ここでは、身元保証人を頼める人がいない場合の対処法をご紹介します。
採用担当者に相談する
まずは、採用担当者に身元保証人になれる人がいないことを相談しましょう。
身元保証人の条件を緩和するか、保証人不在でOKとするか、相談した結果どのような判断をするかは企業により異なりますが、どちらにせよ自分で判断することはできません。
できるだけ早く採用担当者の指示を仰いで対応しましょう。
身元保証代行サービスに利用する
「身元保証人を立てられなければ内定を取り消されてしまう」など、他に手段がない場合は、身元保証代行サービスを利用するのも1つの方法です。
身元保証代行サービスとは、料金を支払うことで身元保証人になってくれる民間のサービスのこと。インターネット上には、入社時の身元保証人を代行してくれるサービスが提供されています。
身元保証人になってくれそうな人が身近にいない人は、最終手段として、身元保証代行サービスがあることを頭の中にいれておきましょう。
身元保証書の書き方と注意点
身元保証人が保証する内容は企業により異なるため、身元保証書は企業側が準備することが一般的です。
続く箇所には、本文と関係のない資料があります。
(** X22: EqualWithoutOrder answers true for any two slices that are
    permutations of each other; when the first slice has no repeated
    element it answers true only for permutations. *)
Theorem EqualWithoutOrder_permutation (a b : list T) :
  (a ≡ₚ b -> slice.EqualWithoutOrder a b = true)
  /\ (NoDup a -> slice.EqualWithoutOrder a b = true -> a ≡ₚ b).
Proof.
  split.
  - intros Hperm. apply EqualWithoutOrder_spec. split.
    + by rewrite Hperm.
    + intros x. by rewrite Hperm.
  - intros Hnd [Hlen Hsub]%EqualWithoutOrder_spec.
    apply submseteq_length_Permutation; [|lia].
    by apply NoDup_submseteq.
Qed.

(** X23: EqualWithoutOrder does not compare multiplicities and is not
    symmetric: for two different values [x] and [y] it answers true for
    [x, x] against [x, y] (which are not permutations of each other) and
    false for [x, y] against [x, x]. *)
Theorem EqualWithoutOrder_not_symmetric (x y : T) :
  x <> y ->
  slice.EqualWithoutOrder [x; x] [x; y] = true
  /\ slice.EqualWithoutOrder [x; y] [x; x] = false
  /\ ~ [x; x] ≡ₚ [x; y].
Proof.
  intros Hne. split_and!.
  - apply EqualWithoutOrder_spec. split; [done|].
    intros z Hz. apply elem_of_cons.
    apply elem_of_cons in Hz as [->|Hz]; [by left|].
    apply elem_of_cons in Hz as [->|Hz]; [by left|]. by apply elem_of_nil in Hz.
  - apply not_true_iff_false. intros [_ Hsub]%EqualWithoutOrder_spec.
    assert (Hy : y ∈ [x; x]).
    { apply Hsub, list_elem_of_further, list_elem_of_here. }
    clear Hsub. rename Hy into Hsub.
    apply elem_of_cons in Hsub as [->|Hsub]; [done|].
    apply elem_of_cons in Hsub as [->|Hsub]; [done|]. by apply elem_of_nil in Hsub.
  - intros Hperm.
    assert (Hy : y ∈ [x; x]).
    { rewrite Hperm. apply list_elem_of_further, list_elem_of_here. }
    apply elem_of_cons in Hy as [->|Hy]; [done|].
    apply elem_of_cons in Hy as [->|Hy]; [done|]. by apply elem_of_nil in Hy.
Qed.

End Slice.

(** ** The configuration of the TSO service *)

Section TSOAdjust.

Variable AdjustString : string -> string -> string.
Variable AdjustDuration : Z -> Z -> Z.
Variable AdjustInt64 : Z -> Z -> Z.
Variable DefaultLeaderLease : Z.
Variable DefaultDisableErrorVerbose : bool.
Variable DefaultLogFormat DefaultLogLevel : string.
Variable Hostname : result string.
Variable EncryptionAdjust : option error.

Local Abbreviation Adjust :=
  (tso.Adjust AdjustString AdjustDuration AdjustInt64 DefaultLeaderLease
              DefaultDisableErrorVerbose DefaultLogFormat DefaultLogLevel
              Hostname EncryptionAdjust).

Lemma adjustRest_interval (meta : tso.MetaData) (name : string)
    (warnings : list string) (c : tso.Config) :
  let c' := (tso.adjustRest AdjustString AdjustDuration AdjustInt64
               DefaultLeaderLease DefaultDisableErrorVerbose DefaultLogFormat
               DefaultLogLevel EncryptionAdjust meta name warnings c).2 in
  (tso.minTSOUpdatePhysicalInterval <= tso.TSOUpdatePhysicalInterval c'
   <= tso.maxTSOUpdatePhysicalInterval)%Z
  /\ tso.Name c' = name /\ tso.WarningMsgs c' = warnings.
Proof.
  unfold tso.adjustRest, tso.adjustLog. simpl.
  split; [|done].
  set (i := AdjustDuration _ _).
  unfold tso.maxTSOUpdatePhysicalInterval, tso.minTSOUpdatePhysicalInterval,
    tso.Second, tso.Millisecond.
  destruct (Z.ltb_spec (10 * 1000000000) i); [lia|].
  destruct (Z.ltb_spec i (1 * 1000000)); lia.
Qed.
保証内容を確認して問題がなければ、入社予定者、身元保証人のそれぞれが該当の場所に自筆で記入しましょう。
入社予定者が記入する内容
入社予定者が記入する内容は以下の部分です。
入社予定者が記入する内容
- 日付
- 氏名
- 住所
- 生年月日
日付は書類を記入した日ではなく、入社予定日を記入します。
身元保証人が記入する内容
身元保証人が記入する内容は以下の部分です。
身元保証人が記入する内容
- 氏名
- 住所
- 電話番号
- 本人との関係
たとえ遠方に住んでいる保証人に了承を得ていても、代筆することは厳禁です。必ず、保証人本人に記入してもらいましょう。
印鑑は認印で問題ない
身元保証書では入社予定者・保証人の記入欄にそれぞれ押印することが一般的ですが、印鑑は認印で問題ありません。
ただし、入社予定者と保証人の苗字が同じ場合、同一の印鑑を利用するのは避けた方がいいでしょう。
また、企業から印鑑証明書の提出を求められている場合は、認印ではなく実印で押印する必要があるため、注意してください。
今すぐ使える身元保証書のテンプレート
万一企業が身元保証書を準備していない場合や、あらかじめ内容を確認しておきたい場合は、以下のテンプレートをご利用ください。
身元保証書に関するQ&A
最後に、身元保証書に関するQ&Aをご紹介します。よくある声なので、ぜひ参考にしてください。
Q:身元保証書の提出を拒否しても問題ない?
A:身元保証書の提出に法的な義務はないため、拒否することは可能です。
ただし、入社予定の会社の就業規則で「入社の際には身元保証書を提出する」と記載されている会社で提出を拒否した場合、内定を取り消される可能性はゼロではないため、注意が必要です。
Q:パートやアルバイトの人でも身元保証人になれる?
A:入社予定の会社が定める身元保証人の条件により異なります。
入社予定者が損害賠償責任を負わなければならない事象を起こした場合、身元保証人は入社予定者と共に賠償責任を負う必要があります。
このような意味合いから一般的には身元保証人には経済力のある人が求められるため、パートやアルバイトの人が身元保証人になれるかどうかは会社の判断次第です。
相談次第ではパートやアルバイトでも身元保証人として認めてくれる会社もあるため、他に候補者がいない場合は会社に相談してみましょう。
Q:身元保証書の保証人が記入する部分を自分で書いたらどうなる?
A:重要書類の代筆が判明した場合、有印私文書偽造で訴えられる可能性があります。たとえ代筆が判明しなかったとしてもモラルに反する行動のため、代筆は避けましょう。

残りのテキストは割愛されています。